Even more after reading this post on True Hoop which my friend Eno directed me towards. A former amateur athlete himself, Wallace wrote several great pieces that involved sport - including, of course, his epic Infinite Jest which had a tennis academy as one of the main locales.
What he's writing about here - and it's worth noting that this is a mere excerpt from a longer Esquire article called "The String Theory" located here - is about our expectations of athletes. We expect not only for them to be perfect on the field, but also off of it. We want them to be the everyman in day-to-day life and then the polar opposite while doing their job. But what we don't realize is that in order to achieve that athletic excellence, they've sacrificed so much that this is often virtually impossible:
But it's better for us not to know the kinds of sacrifices the professional-grade athlete has made to get so very good at one particular thing. Oh, we'll invoke lush clichés about the lonely heroism of Olympic athletes, the pain and analgesia of football, the early rising and hours of practice and restricted diets, the preflight celibacy, et cetera. But the actual facts of the sacrifices repel us when we see them: basketball geniuses who cannot read, sprinters who dope themselves, defensive tackles who shoot up with bovine hormones until they collapse or explode. We prefer not to consider closely the shockingly vapid and primitive comments uttered by athletes in postcontest interviews or to consider what impoverishments in one's mental life would allow people actually to think the way great athletes seem to think. Note the way "up close and personal" profiles of professional athletes strain so hard to find evidence of a rounded human life -- outside interests and activities, values beyond the sport. We ignore what's obvious, that most of this straining is farce. It's farce because the realities of top-level athletics today require an early and total commitment to one area of excellence. An ascetic focus37. A subsumption of almost all other features of human life to one chosen talent and pursuit. A consent to live in a world that, like a child's world, is very small.

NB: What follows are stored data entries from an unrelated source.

(** ** Devices *)
Lemma safe_io_completion socket name p V V0 D k :
  inv exact V D [] k → good exact V [] → evolves V0 V →
  safe (io_completion socket name p) (settled V0 D [] []) k.
Proof.
  intros Hk Hg He. unfold io_completion. autounfold with locks. do_lock. do_neutral.
  destruct r as [io|]; [|do_unlock; by exists V]. do_lock. do_lock. do_lock. do_lock.
  assert (∀ moved V' k', evolves V0 V' → good exact V' [] →
    inv exact V' D [sem_list SUSP_READY; sem_list SUSP_BLOCKED; sem_list BLOCKED; sem_list READY; sem_io_connections] k' →
    safe (set_io_executing io (-1);; unlock (sem_list SUSP_READY);; unlock (sem_list SUSP_BLOCKED);;
          unlock (sem_list BLOCKED);; unlock (sem_list READY);; unlock sem_io_connections;;
          process_pending_io name socket;; pthread_create T_process_pending_io_thread;;
          match moved with
          | Some READY => pthread_create T_process_scheduler_for_blocked
          | Some _ => pthread_create T_process_schedulers_for_susp_blocked
          | None => mret tt
          end) (settled V0 D [] []) k') as Hrest.
  { intros moved V' k' He' Hg' Hk'. do_neutral. do_unlock. do_unlock. do_unlock. do_unlock. do_unlock.
    go. eapply safe_process_pending_io; [eassumption | done |]. intros b k1 Hk1. do_neutral. tidy.
    eapply safe_neutral; [destruct moved as [[]|]; eauto with neutral | eassumption |].
    intros [] k2 Hk2. by exists V'. }
  go. eapply safe_remove_pcb_from; [eassumption | apply Hg | |].
  - intros a l k1 Ha Hl Hk1. go. go.
    eapply safe_move; [eassumption | exact Hg | exact Ha | exact Hl | done | done | done |].
    intros V' k2 Hk2 Hg' He' _ _ _ _ _. apply safe_ret.
    apply (Hrest (Some READY) V' k2); [exact (transitivity He He') | exact Hg' | exact Hk2].
  - intros k1 _ Hk1. go. go. eapply safe_remove_pcb_from; [eassumption | apply Hg | |].
    + intros a l k2 Ha Hl Hk2. go.
      eapply safe_move; [eassumption | exact Hg | exact Ha | exact Hl | done | done | done |].
      intros V' k3 Hk3 Hg' He' _ _ _ _ _. apply safe_ret.
      apply (Hrest (Some SUSP_READY) V' k3); [exact (transitivity He He') | exact Hg' | exact Hk3].
    + intros k2 _ Hk2. apply safe_ret. apply (Hrest None V k2); [exact He | exact Hg | exact Hk2].
Qed.

Lemma safe_create_io_request_link name V D held k (Q : unit → t_kernel Srv → Prop) :
  inv exact V D held k → sem_io_requests_queue name ∉ held →
  (∀ k', inv exact V ({[name]} ∪ D) held k' → Q tt k') → safe (create_io_request_link name) Q k.
Proof.
  intros Hk Hh HQ. unfold safe, create_io_request_link, on_k_sems, sem_init. step. commons. apply HQ.
  destruct Hk. constructor; try done; cbn.
  - by rewrite dom_insert_L, i_requests.
  - intros s Hs. destruct (decide (s = sem_io_requests_queue name)) as [->|Hne].
    + exists 1%Z. rewrite lookup_insert_eq, expected_free by done. done.
    + rewrite lookup_insert_ne by done. apply i_sems. destruct s; try done. cbn in *. set_solver.
Qed.
Lemma receives_call bound y act id s c p data package u k' :
  system_ok bound y act → (bound < 2147483647)%Z → y_cpus y !! id = Some s → act !! id = Some p →
  cpu_connections_dict (y_kernel y) !! id = Some c →
  main_at s = M_confirm → cpu_pid (sys_cpu s) = p → create_syscall_package data = Ok package →
  syscall_type data = SyscallType.code SyscallType.SYSCALL_INIT_PROC → syscall_pid data = p →
  dispatch_in (sys_cpu s) = [] →
  handle_event kernel_config (Ev_cpu_package id package) (y_kernel y) = Ok (u, k') →
  system_ok (bound + 1)
    (deliver (mk_sys k' (<[id := with_cpu (set_dispatch_out [] (sys_cpu s)) s]> (y_cpus y)))) act.
Proof.
  intros H Hb Hs Hact Hc Hat Hpid Hpk Ht Hp Hin Hev.
  pose proof (system_pid _ _ _ _ _ H ltac:(lia) Hact) as Hpi.
  destruct (syscall_arrives data package) as (Ho & _ & Hr); [by rewrite Ht; apply SyscallType.type_code_in_i32|by rewrite Hp|done|].
  pose proof (event_keeps_devices _ _ _ Hpre Hdevice (Ev_cpu_package id package) _ _ _ I Hev (y_to_devices _ _ _ H)) as Hd'.
  destruct (y_kernel_ok _ _ _ H) as (V & D & Hk & Hg). assert (view_of (y_kernel y) = V) as HV by apply Hk.
  pose proof (y_bound _ _ _ H) as Hn. assert (v_new_pid V = new_pid (y_kernel y)) as Hnp by (by rewrite <- HV).
  eapply (init_proc_event id c package p V D) in Hev as (V' & D' & Hk' & Hg' & Hp' & _ & Hx & Hrun & Hsock & Hsent);
    [|done|done|lia|done|done|].
  2:{ intros r Hread. destruct (Hr r Hread) as (E1 & E2 & E3). rewrite E1, Ht in E3 |- *.
      rewrite SyscallType.decode_type_code in E3 |- *. split_and!; [by rewrite E2 | done | by apply E3]. }
  assert (view_of k' = V') as HV' by apply Hk'. destruct (a_marked _ _ _ _ (y_agrees _ _ _ H) id p Hact) as [_ Hex].
  rewrite HV in Hex. destruct Hsent as [[? _]|(_ & confirmation & Hconf & Hsent)]; [done|].
  pose proof (y_agrees _ _ _ H) as Ha. rewrite HV in Ha.
  assert (v_sockets V !! id = Some (dispatch_socket_id c)) as Hsid by (rewrite <- HV; cbn; by rewrite lookup_fmap, Hc).
  assert (∀ id', arriving V id' = []) as Harr.
  { intros id'. unfold arriving. rewrite <- HV. cbn. rewrite (y_nothing_sent _ _ _ H). by case_match. }
  assert (∀ id', arriving V' id' = if decide (id = id') then serialize_package confirmation else []) as Harr'.
  { intros id'. rewrite (arriving_more V V' id (dispatch_socket_id c) confirmation id'); [by rewrite Harr|done..|apply Ha]. }
  apply deliver_ok.
  - by exists V', D'.
  - assert (v_new_pid V' = new_pid k') as E by (by rewrite <- HV'). lia.
  - done.
  - rewrite HV'. destruct Ha. constructor; rewrite ?Hrun, ?Hsock; try done.
    + intros id' s'. rewrite lookup_insert_Some, Harr'. intros [[<- <-]|[Hne Hs']].
      * rewrite decide_True, Hact by done. cbn. rewrite Hin, Hat, Hpid. by eapply has_answer.
      * rewrite decide_False by done. pose proof (a_carries id' s' Hs') as Hc'. by rewrite Harr in Hc'.
    + intros id' q Hq. rewrite Hx. by apply a_marked.
    + rewrite Hsent. intros x [?| ->%list_elem_of_singleton]%elem_of_app; [by apply a_sent | by eapply a_sockets].
  - intros id' s'. rewrite lookup_insert_Some. intros [[<- <-]|[_ Hs']]; [|by eapply y_ready].
    destruct (y_ready _ _ _ H id s Hs). by constructor.
Qed.
(* ===== verification/ReadyQueue.v ===== *)
(** * READY, as a queue

    Without SJF the processes are dispatched in the order in which they
    entered READY: no handler removes, reorders or inserts anything before
    the others.  [keeps_queue] is the refinement, one step of it: a queue
    whose only actions are an arrival at the end and a dispatch of the
    first. *)
From S2P Require Import Prelude Text Commons Enums Buffer Package Packages Roundtrip Config Semaphores Memoria Session.
From S2P Require Import Wire Pcb Kernel Scheduler Handlers KernelInvariant KernelLogic KernelRules KernelBehaviour.
From S2P Require Import Scenario KernelScenario KernelRuns.
Import Buffer Package ProcessState.

Section Queue.
Context {C : CommonsOps} {CL : CommonsLaws C} {Srv : Type} {MS : MemoryServer Srv} {Env : KernelEnv Srv}.
Context (kernel_config : t_kernel_config).
Context (Halg : short_planification_algorithm kernel_config ≠ Algorithm.SJF).
Implicit Types k : t_kernel Srv.

(** ** The queue *)

(** The process that a package dispatches. *)
Definition dispatched_by (package : t_package) : option Z :=
  if decide (opcode package = Opcode.code Opcode.DISPATCH) then
    match read_with read_dispatch_package package with Ok d => Some (dispatch_pid d) | Crash _ => None end
  else None.

Definition dispatched k : list Z := omap (λ x, dispatched_by x.2) (sent k).

(** A [pid] as the packages have it. *)
Definition pid_at (h : gmap nat t_pcb) (a : nat) : option Z := (λ p, i32 (pid p)) <$> h !! a.

Definition ready_pids k : list (option Z) := pid_at (pcbs k) <$> ready_list (lists k).

Definition ready_known k : Prop := ∀ a, a ∈ ready_list (lists k) → is_Some (pcbs k !! a).

(** What has been dispatched since, and what is in READY after that, was in
    READY before, or arrived behind it. *)
Definition in_turn k k' : Prop := ∃ since arrivals,
  dispatched k' = dispatched k ++ since ∧ (Some <$> since) ++ ready_pids k' = ready_pids k ++ arrivals.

The TrueHoop writer (Mark? I honestly can't tell from the site) adds that as athletes, they DO have free time - between practices and games, there is often lots of free time away from family obligations, etc. But as is pointed out, anyone who has traveled knows that that open time just falls away from you, that it's much easier to see what is on the TV (which also aids the loneliness of being in a hotel in a strange city) than to pick up a book, visit a museum or do something else to catch up on those experiences one may have lost as a youth.
The life of a professional athlete is one most can and should envy, and I do not think that Wallace was offering this piece up as an excuse for their lack of knowledge, grace or culture, but as more of an explanation for why athletes can lack some of the basic fundamentals we expect from people without such a singular focus, one they've had since grade school.
Like most things Wallace wrote about, it's a complex issue made just slightly clearer by his fantastic writing.